Hold out harm patent owners. But it hurts implementers who play by the rules, too. It skews fair market competition.  

Free riders should not be able to hold out for years and then get the same deal as their competitors. The ETSI IPR Policy makes plain that the FRAND commitment presupposes a willing licensee – that it takes two to tango. The only way to have a level playing field is to deprive unwilling licensees of the benefits of the FRAND contract. That means companies pursuing this course will run the risk of injunctions and pay more in the end. 

Yet the UK courts appear ready to go in the opposite direction: rewarding hold out with generous financial terms. 

Hold out pays 

“Lenovo will not be rewarded by the English courts for having held out in the past,” the Court of Appeal declares. The financial terms contemplated in the judgment suggest otherwise.  

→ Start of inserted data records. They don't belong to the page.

(** A goroutine of [schedule]. *)
Definition taskStep (phase : jobPhase) (ts : list dtask) (w : djob) (l : dlabel) : outcome djob :=
  (match l with
   | DTask t k =>
     s <~ enabled (ts !! t);
     worker <~ enabled (w.(server).(mr).(registerChannel) !! k);
     arg <~ program (taskArgs job files nReduce phase t);
     match s with
     | DWaiting =>
       let m := w.(server).(mr) in
       let w := set_server (set_mr (set_registerChannel (delete k m.(registerChannel)) m) w.(server)) w in
       match dial worker (RDoTask arg) w with
       | Some (w, c) => Done (set_run (Scheduling phase (<[t := DCalling worker c]> ts)) w)
       | None => Done w
       end
     | _ => Disabled
     end
   | DTaskOk t =>
     s <~ enabled (ts !! t);
     match s with
     | DCalling worker k =>
       _ <~ enabled (answered (connection worker k w));
       let m := w.(server).(mr) in
       let w := set_server (set_mr (set_registerChannel (m.(registerChannel) ++ [worker]) m) w.(server)) w in
       Done (set_run (Scheduling phase (<[t := DDone]> ts)) w)
     | _ => Disabled
     end
   | DTaskFail t =>
     s <~ enabled (ts !! t);
     match s with
     | DCalling _ _ => Done (set_run (Scheduling phase (<[t := DWaiting]> ts)) w)
     | _ => Disabled
     end
   | DPhase =>
     if decide (Forall (λ s, s = DDone) ts)
     then Done (set_run (match phase with
                         | mapPhase => startTasks reducePhase
                         | reducePhase => Killing w.(server).(mr).(workers) None []
                         end) w)
     else Disabled
   | _ => Disabled
   end)%outcome.

(** The loop of [killWorkers]. *)
Definition killStep (todo : list string) (calling : option nat) (ntasks : list Z) (w : djob)
    (l : dlabel) : outcome djob :=
  match l, todo, calling with
  | DKill, worker :: todo', None =>
    match dial worker RShutdown w with
    | Some (w, c) => Done (set_run (Killing todo (Some c) ntasks) w)
    | None => Done (set_run (Killing todo' None ntasks) w)
    end
  | DKill, [], None =>
    Done (set_run (Stopping None) (set_server (set_mr (set_stats ntasks w.(server).(mr)) w.(server)) w))
  | DKillOk, worker :: todo', Some k =>
    match answered (connection worker k w) with
    | Some (Some n) => Done (set_run (Killing todo' None (ntasks ++ [n])) w)
    | _ => Disabled
    end
  | DKillFail, _ :: todo', Some _ => Done (set_run (Killing todo' None ntasks) w)
  | _, _, _ => Disabled
  end.

(** [stopRPCServer]. *)
Definition stopStep (calling : option nat) (w : djob) (l : dlabel) : outcome djob :=
  (match l, calling with
   | DStop, None =>
     if w.(server).(mr).(MRMaster.l) then
       s <~ mstep false w.(server) (MDial MShutdown);
       Done (set_run (Stopping (Some (length w.(server).(mconns)))) (set_server s w))
     else Done (set_run Merging w)
   | DStopOk, Some k =>
     match w.(server).(mconns) !! k with
     | Some (_, MAnswered) => Done (set_run Merging w)
     | _ => Disabled
     end
   | DStopFail, Some _ => Done (set_run Merging w)
   | _, _ => Disabled
   end)%outcome.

Ericsson can expect “realistic interest” on past royalties going all the way back to 2008, Lord Justice Arnold wrote. Elsewhere, the Court noted that the 4% annual interest rate compounded quarterly upheld in the InterDigital v Lenovo case “helps to ensure that implementers are not rewarded for hold out”. 

But really discouraging free riding would entail a punitive rate of interest rather than one which is close to what the UK government pays for long-term borrowings. As FRAND expert Eric Stasik points out, the default interest for transactions without consumers involved under German law is nine percentage points above the basic rate of interest. This would provide a robust disincentive to hold out. 

How was the 4% rate in InterDigital v Lenovo arrived at? It was the interest provided for late payments under a licence agreement entered by the two parties. The court observed that across the comparable licences introduced by the parties, “the lowest rate was 3% and a common rate was 10%” for late payments. 

A fairer approach would use a rate based on one or both companies’ cost of capital. This figure represents the minimum return that a company expects to earn on its investments, so it more accurately reflects the economic impact of delayed royalty payments. In the InterDigital v Lenovo case, the High Court heard evidence that InterDigital’s weighted average cost of capital (WACC) for the previous five to 10 years was 10.5%, and that this figure was fairly typical for InterDigital’s industry.  

During the Court of Appeal arguments in the InterDigital v Lenovo case, Lenovo had argued that there should be no interest on past sales whatsoever.  

A rational response 

Key to the Court of Appeal’s ruling was its belief that “any rational SEP owner would want to be paid sooner rather than later”.  

Ericsson protested that interim payments are not all that useful because, since they are subject to future adjustments in a final verdict, they cannot properly be recognised as revenue under GAAP principles.  

On the other side of the ledger, by entering the interim licence, Ericsson would effectively be walking away from injunctions it had obtained from other courts and de facto subscribing to the notion that Lenovo had not been an unwilling licensee. In other words, it would be giving up a lot for nothing.  

The court dismissed this argument, fundamentally misunderstanding the financial realities of operating as a publicly traded company.  

Is Ericsson a rational actor? It is a $277 billion business accountable to its shareholders. Refusing to enter the interim licence with Lenovo in the wake of the Court of Appeal’s decision was a big call to make. The fact that the Swedish company has taken this course shows just how far off base the Court of Appeal judgment was. 

Matteo Sabattini is executive adviser, government affairs at Sisvel 

This article was prepared by him in a personal capacity. The opinions expressed within it are the author’s own and do not necessarily reflect the views of Sisvel. The content is for informational purposes and should not be taken as legal advice.